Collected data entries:

========================================

Lemma weighted_double n f : 1 <= n ->
  weighted (2 * n) f = gplus (weighted n (fun c => gplus (f c) (f (n + c))))
    (zmul n (gplus (f n) (gsum (map (fun i => f (n + i)) (seqZ 1 (n - 1)))))).
Proof.
  intros Hn. unfold weighted. replace (2 * n - 1) with ((n - 1) + (1 + (n - 1))) by lia.
  rewrite !seqZ_app by lia. rewrite !map_app, !gsum_app. replace (1 + (n - 1)) with n by lia. rewrite seqZ_1.
  cbn [map gsum foldr]. rewrite gplus_0_r, zmul_plus.
  assert (E : gsum (map (fun c => zmul c (f c)) (seqZ (n + 1) (n - 1))) =
    gplus (gsum (map (fun c => zmul c (f (n + c))) (seqZ 1 (n - 1)))) (zmul n (gsum (map (fun i => f (n + i)) (seqZ 1 (n - 1)))))).
  { rewrite zmul_gsum, map_map, <- gsum_plus. replace (seqZ (n + 1) (n - 1)) with (map (Z.add n) (seqZ 1 (n - 1))).
    - rewrite map_map. apply gsum_ext. intros c _. by rewrite (Z.add_comm n c), zmul_add.
    - exact (fmap_add_seqZ n 1 (n - 1)). }
  rewrite E. transitivity (gplus (gplus (gsum (map (fun c => zmul c (f c)) (seqZ 1 (n - 1))))
    (gsum (map (fun c => zmul c (f (n + c))) (seqZ 1 (n - 1))))) (gplus (zmul n (f n)) (zmul n (gsum (map (fun i => f (n + i)) (seqZ 1 (n - 1))))))).
  - rewrite <- !gplus_assoc. f_equal. apply gplus_swap.
  - f_equal. rewrite <- gsum_plus. apply gsum_ext. intros c _. by rewrite zmul_plus.
Qed.

Lemma reduce_spec nThreads logs nBits len accs f : 1 <= nThreads -> (1 <= nBits)%nat -> 2 ^ Z.of_nat nBits <= len ->
  (forall k, (1 <= k)%nat -> omp_runs nThreads 1 (2 ^ (Z.of_nat k - 1) - 1) (logs k)) -> holds_sums accs len f ->
  exists res accs', reduce nThreads logs nBits accs = Some (res, accs') /\ out_ok res /\
    out_val res = weighted (2 ^ Z.of_nat nBits) f /\
    holds_sums accs' len (fun c => if (1 <=? c) && (c <? 2 ^ Z.of_nat nBits) then gzero else f c).
Proof.
  intros Hn Hk Hlen Hlogs. revert accs f Hlen. induction nBits as [|nBits IH]; [lia|]. intros accs f Hlen Ha.
  destruct pt_zero_law as [Hzo Hzv]. destruct nBits as [|m].
  { cbn [reduce]. change (2 ^ Z.of_nat 1) with 2 in *. destruct (holds_get _ _ _ 1 Ha) as (p & -> & Hp & Hv); [lia|]. cbn [mbind option_bind].
    destruct (holds_set _ _ _ 1 _ _ Ha ltac:(lia) Hzo Hzv) as (a1 & -> & H1). cbn [mbind option_bind]. exists p, a1.
    split; [done|]. split; [done|]. split.
    - rewrite Hv. unfold weighted. change (2 - 1) with 1. rewrite seqZ_1. cbn [map gsum foldr]. by rewrite gplus_0_r, zmul_1.
    - eapply holds_ext; [exact H1|]. intros c _. unfold upd.
      destruct (Z.eqb_spec c 1), (Z.leb_spec 1 c), (Z.ltb_spec c 2); done || lia. }
  assert (Hpow : 2 ^ Z.of_nat (S (S m)) = 2 * 2 ^ Z.of_nat (S m)) by (rewrite Nat2Z.inj_succ, Z.pow_succ_r by lia; done).
  specialize (IH ltac:(lia)). change (reduce nThreads logs (S (S m)) accs) with
    (let ndiv2 := Z.shiftl 1 (Z.of_nat (S m)) in
      s ← omp_for (logs (S (S m))) (reduce_pair ndiv2) (accs, replicate (Z.to_nat nThreads) (Some pt_bytes0));
      let '(accs, sall) := s in
      accs ← for_each (seqZ 0 nThreads) (fun i accs => q ← array_get sall i; plus_acc ndiv2 q accs) accs;
      r ← reduce nThreads logs (S m) accs;
      let '(p1, accs) := r in
      accs ← for_each (seqZ 0 (Z.of_nat (S m))) (fun _ => dbl_acc ndiv2) accs;
      a ← array_get accs ndiv2;
      accs ← array_set accs ndiv2 pt_zero;
      Some (pt_plus p1 a, accs)).
  cbn zeta. rewrite Z.shiftl_1_l. destruct (Hlogs (S (S m)) ltac:(lia)) as [Hp Ht].
  replace (Z.of_nat (S (S m)) - 1) with (Z.of_nat (S m)) in Hp by lia. rewrite Hpow in Hlen |- *.
  assert (H2 : 2 <= 2 ^ Z.of_nat (S m)) by (change 2 with (2 ^ 1) at 1; apply Z.pow_le_mono_r; lia).
  set (n := 2 ^ Z.of_nat (S m)) in *.
  assert (Hs0 : adds_up (replicate (Z.to_nat nThreads) (Some pt_bytes0)) nThreads gzero).
  { exists (fun _ => gzero). split; [|apply gsum_zeros]. split; [rewrite length_replicate; lia|]. intros c Hc. exists pt_bytes0.
    destruct (pt_bytes0_law (Affine := Affine)) as [Hb Hbv]. split; [|done]. unfold array_get. rewrite (proj2 (Z.leb_le 0 c)) by lia.
    by rewrite lookup_replicate_2 by lia. }
  destruct (reduce_pair_loop nThreads n (logs (S (S m))) len accs f (replicate (Z.to_nat nThreads) (Some pt_bytes0)) gzero)
    as (a1 & sall & E1 & H1 & Hs1); [| | |done|done|done|].
  { rewrite Hp. apply NoDup_seqZ. }
  { done. }
  { intros i Hi. rewrite Hp in Hi. apply elem_of_seqZ in Hi. lia. }
  rewrite E1. cbn [mbind option_bind]. rewrite gplus_0_l in Hs1.
  destruct (plus_acc_loop sall nThreads _ a1 len _ n Hs1 ltac:(lia) H1 ltac:(lia)) as (a2 & E2 & H3).
  rewrite E2. cbn [mbind option_bind]. destruct (IH a2 _ ltac:(lia) H3) as (p1 & a3 & E3 & Hp1 & Hv1 & H4).
  rewrite E3. cbn [mbind option_bind]. destruct (dbl_acc_loop (S m) a3 len _ n H4 ltac:(lia)) as (a4 & E4 & H5).
  rewrite E4. cbn [mbind option_bind]. destruct (holds_get _ _ _ n H5) as (q & -> & Hq & Hqv); [lia|]. cbn [mbind option_bind].
  destruct (holds_set _ _ _ n _ _ H5 ltac:(lia) Hzo Hzv) as (a5 & -> & H6). cbn [mbind option_bind].
  destruct (pt_plus_law p1 q Hp1 Hq) as [Hr Hrv]. exists (pt_plus p1 q), a5. split; [done|]. split; [done|].
  assert (Hlog : forall c, 1 <= c < n <-> c ∈ map fst (logs (S (S m)))) by (intros c; rewrite Hp, elem_of_seqZ; lia).
  assert (Hgn : (if (1 <=? n) && (n <? n) then gzero else upd (halved n (map fst (logs (S (S m)))) f) n
      (gplus (halved n (map fst (logs (S (S m)))) f n) (gsum (map (fun i => f (n + i)) (map fst (logs (S (S m))))))) n) =
      gplus (f n) (gsum (map (fun i => f (n + i)) (seqZ 1 (n - 1))))).
  { rewrite Z.ltb_irrefl, andb_false_r, upd_eq. f_equal.
    - unfold halved. rewrite !decide_False; [done|rewrite <- Hlog; lia..].
    - apply gsum_perm. change (map (fun i => f (n + i))) with (fmap (M := list) (fun i => f (n + i))). by rewrite Hp. }
  split.
  - rewrite Hrv, Hv1, Hqv, upd_eq, Hgn, weighted_double by lia. f_equal. apply weighted_ext. intros c Hc.
    rewrite upd_ne by lia. unfold halved. by rewrite decide_True by (by apply Hlog).
  - eapply holds_ext; [exact H6|]. intros c Hc. unfold upd. destruct (Z.eqb_spec c n) as [->|Hne].
    { by rewrite (proj2 (Z.leb_le 1 n)), (proj2 (Z.ltb_lt n (2 * n))) by lia. }
    unfold halved. destruct (decide (c ∈ map fst (logs (S (S m))))) as [Hin|Hin].
    { apply Hlog in Hin. by rewrite (proj2 (Z.leb_le 1 c)), (proj2 (Z.ltb_lt c n)), (proj2 (Z.ltb_lt c (2 * n))) by lia. }
    destruct (decide (c - n ∈ map fst (logs (S (S m))))) as [Hin'|Hin']; rewrite <- Hlog in Hin, Hin'.
    + rewrite (proj2 (Z.leb_le 1 c)), (proj2 (Z.ltb_lt c (2 * n))) by lia. cbn [andb]. by destruct (c <? n).
    + destruct (Z.leb_spec 1 c), (Z.ltb_spec c n), (Z.ltb_spec c (2 * n)); cbn [andb]; try reflexivity; exfalso; lia.
Qed.
End Accs.

(** ** The sum *)

Lemma singleton_lookup {A} (l : list A) x : length l = 1%nat -> l !! 0%nat = Some x -> l = [x].
Proof. destruct l as [|y [|]]; [done| |done]. by intros _ [= ->]. Qed.

Section Multiexp.
Context {G Affine Pt : Type} `{CL : CurveLaws G Affine Pt} {GL : AbGroupLaws G} {Z0 : ZeroOps Affine Pt} {ZL : ZeroLaws G Affine Pt}.

(** A scalar of [scalarSize] bytes and a valid point. *)
Definition scalar_ok (scalarSize : Z) (t : list Z * Affine) : Prop :=
  Z.of_nat (length (fst t)) = scalarSize /\ Forall is_byte (fst t) /\ in_ok (snd t).

Context (terms : list (list Z * Affine)) (scalarSize nThreads : Z) (keep : Z -> bool).
Context (Hsize : 8 <= scalarSize < 2 ^ 24) (Hterms : Forall (scalar_ok scalarSize) terms).
Context (Hlength : Z.of_nat (length terms) < 2 ^ 31) (Hthreads : 1 <= nThreads < 2 ^ 32).

Let n := Z.of_nat (length terms).
Let b := me_bitsPerChunk n.
Let m := me_nChunks scalarSize b.
Let apc := Z.shiftl 1 b.
Let scalars := concat (map fst terms).
Let bases := map snd terms.

(** The window [j] of the scalar [i], and the point, zero when it is left out. *)
Let D (j i : Z) : Z := window b (le_value (row scalars scalarSize i)) j.
Let V (i : Z) : G := if keep i then from_option (fun t => in_val (snd t)) gzero (terms !! Z.to_nat i) else gzero.

Lemma me_bits : 2 <= b <= 16.
Proof. apply me_bits_range. unfold n. fold_pows. lia. Qed.

Lemma me_sizes : msm_sizes scalarSize b m.
Proof. apply calcChunkCount_sizes; [done|apply me_bits]. Qed.

Lemma me_apc : apc = 2 ^ b /\ 4 <= apc <= 65536.
Proof.
  unfold apc. rewrite Z.shiftl_1_l. split; [done|]. pose proof me_bits.
  change 4 with (2 ^ 2). change 65536 with (2 ^ 16). split; apply Z.pow_le_mono_r; lia.
Qed.

Lemma me_bytes : Forall is_byte scalars.
Proof.
  unfold scalars. clear -Hterms. induction Hterms as [|t l Ht Hl IH]; cbn; [apply Forall_nil_2|].
  apply Forall_app. split; [apply Ht|by apply IH].
Qed.

Lemma me_length : Z.of_nat (length scalars) = n * scalarSize.
Proof.
  unfold scalars, n. clear -Hterms. induction Hterms as [|t l Ht Hl IH]; cbn; [lia|].
  rewrite length_app. destruct Ht as [Hl' _]. specialize (IH Hl). lia.
Qed.

Lemma me_row i t : terms !! i = Some t -> row scalars scalarSize (Z.of_nat i) = fst t.
Proof.
  intros Hi. unfold row, scalars.
  replace (Z.to_nat (Z.of_nat i * scalarSize)) with (i * Z.to_nat scalarSize)%nat by lia. apply concat_row.
  - apply Forall_map. eapply Forall_impl; [|exact Hterms]. intros t' (Hl & _). lia.
  - change (map fst terms) with (fst <$> terms). by rewrite list_lookup_fmap, Hi.
Qed.

Lemma me_lookup i : 0 <= i < n -> exists t, terms !! Z.to_nat i = Some t /\ scalar_ok scalarSize t.
Proof.
  intros Hi. destruct (lookup_lt_is_Some_2 terms (Z.to_nat i)) as [t Ht]; [unfold n in Hi; lia|].
  exists t. split; [done|]. by eapply Forall_lookup_1.
Qed.

(** *** One chunk *)

Lemma process_point_spec j i t accs f : 0 <= j < m -> 0 <= i < n -> 0 <= t < nThreads -> keep i = true ->
  holds_sums accs (nThreads * apc) f ->
  exists accs', process_point bases scalars scalarSize b apc j t i accs = Some accs' /\
    holds_sums accs' (nThreads * apc) (fun c => gplus (f c) (share apc (D j) V c (i, t))).
Proof.
  intros Hj Hi Ht Hk Ha. destruct (me_lookup i Hi) as (tm & Etm & _ & _ & Hok). destruct me_apc as [Eapc Hapc].
  assert (Hd : 0 <= D j i < apc) by (rewrite Eapc; apply window_range; pose proof me_bits; lia).
  unfold process_point. assert (Eb : bases !! Z.to_nat i = Some (snd tm)).
  { unfold bases. change (map snd terms) with (snd <$> terms). by rewrite list_lookup_fmap, Etm. }
  rewrite Eb. cbn [mbind option_bind]. unfold share. cbn [fst snd]. unfold V. rewrite Hk, Etm. cbn [from_option].
  destruct (aff_isZero (snd tm)) eqn:Ez.
  - exists accs. split; [done|]. eapply holds_ext; [exact Ha|]. intros c _. rewrite (aff_isZero_law _ Hok Ez).
    destruct (_ && _); by rewrite gplus_0_r.
  - rewrite (getChunk_spec scalars scalarSize b m n i j me_sizes me_bytes me_length) by (done || unfold n; lia).
    cbn [mbind option_bind]. fold (D j i).
    apply add_to_acc_spec; [done|unfold is_u64; fold_pows; nia|unfold is_u64; fold_pows; nia|nia|done].
Qed.

(** What is asked of the first step of a chunk: the points kept go to their cells. *)
Definition processes (process : omp_log -> Z -> array Pt -> option (array Pt)) : Prop :=
  forall log j accs f, 0 <= j < m -> omp_runs nThreads 0 n log -> holds_sums accs (nThreads * apc) f ->
  exists accs', process log j accs = Some accs' /\
    holds_sums accs' (nThreads * apc) (fun c => gplus (f c) (gsum (map (share apc (D j) V c) log))).

Lemma log_round (log : omp_log) i t : omp_runs nThreads 0 n log -> (i, t) ∈ log -> 0 <= i < n /\ 0 <= t < nThreads.
Proof.
  intros [Hp Ht] Hin. split; [|by eapply (proj1 (list.Forall_forall _ _) Ht (i, t))].
  assert (Hi : i ∈ map fst log) by (by apply (list_elem_of_fmap_2 fst _ (i, t))). rewrite Hp in Hi. apply elem_of_seqZ in Hi. lia.
Qed.

Lemma processChunk_spec : (forall i, 0 <= i < n -> keep i = true) -> processes (processChunk bases scalars scalarSize b apc).
Proof.
  intros Hk log j accs f Hj Hlog Ha. apply process_loop; [|done]. intros i t a g Hin Hg.
  destruct (log_round log i t Hlog Hin) as [Hi Ht]. by apply process_point_spec; auto.
Qed.

Lemma processChunk_sizes_spec nX size : (forall i, 0 <= i < n -> left_out nX size i = Some (negb (keep i))) ->
  processes (processChunk_sizes nX size bases scalars scalarSize b apc).
Proof.
  intros Hk log j accs f Hj Hlog Ha. apply process_loop; [|done]. intros i t a g Hin Hg.
  destruct (log_round log i t Hlog Hin) as [Hi Ht]. rewrite (Hk i Hi). cbn [mbind option_bind].
  destruct (keep i) eqn:Ek; cbn [negb]; [by apply process_point_spec|]. exists a. split; [done|].
  eapply holds_ext; [exact Hg|]. intros c _. unfold share, V. cbn [fst snd]. rewrite Ek.
  destruct (_ && _); by rewrite gplus_0_r.
Qed.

========================================

> [What is required]:
Show every line above in which the word "share" appears.

> [Response box]:
    holds_sums accs' (nThreads * apc) (fun c => gplus (f c) (share apc (D j) V c (i, t))).
  rewrite Eb. cbn [mbind option_bind]. unfold share. cbn [fst snd]. unfold V. rewrite Hk, Etm. cbn [from_option].
    holds_sums accs' (nThreads * apc) (fun c => gplus (f c) (gsum (map (share apc (D j) V c) log))).
  eapply holds_ext; [exact Hg|]. intros c _. unfold share, V. cbn [fst snd]. rewrite Ek.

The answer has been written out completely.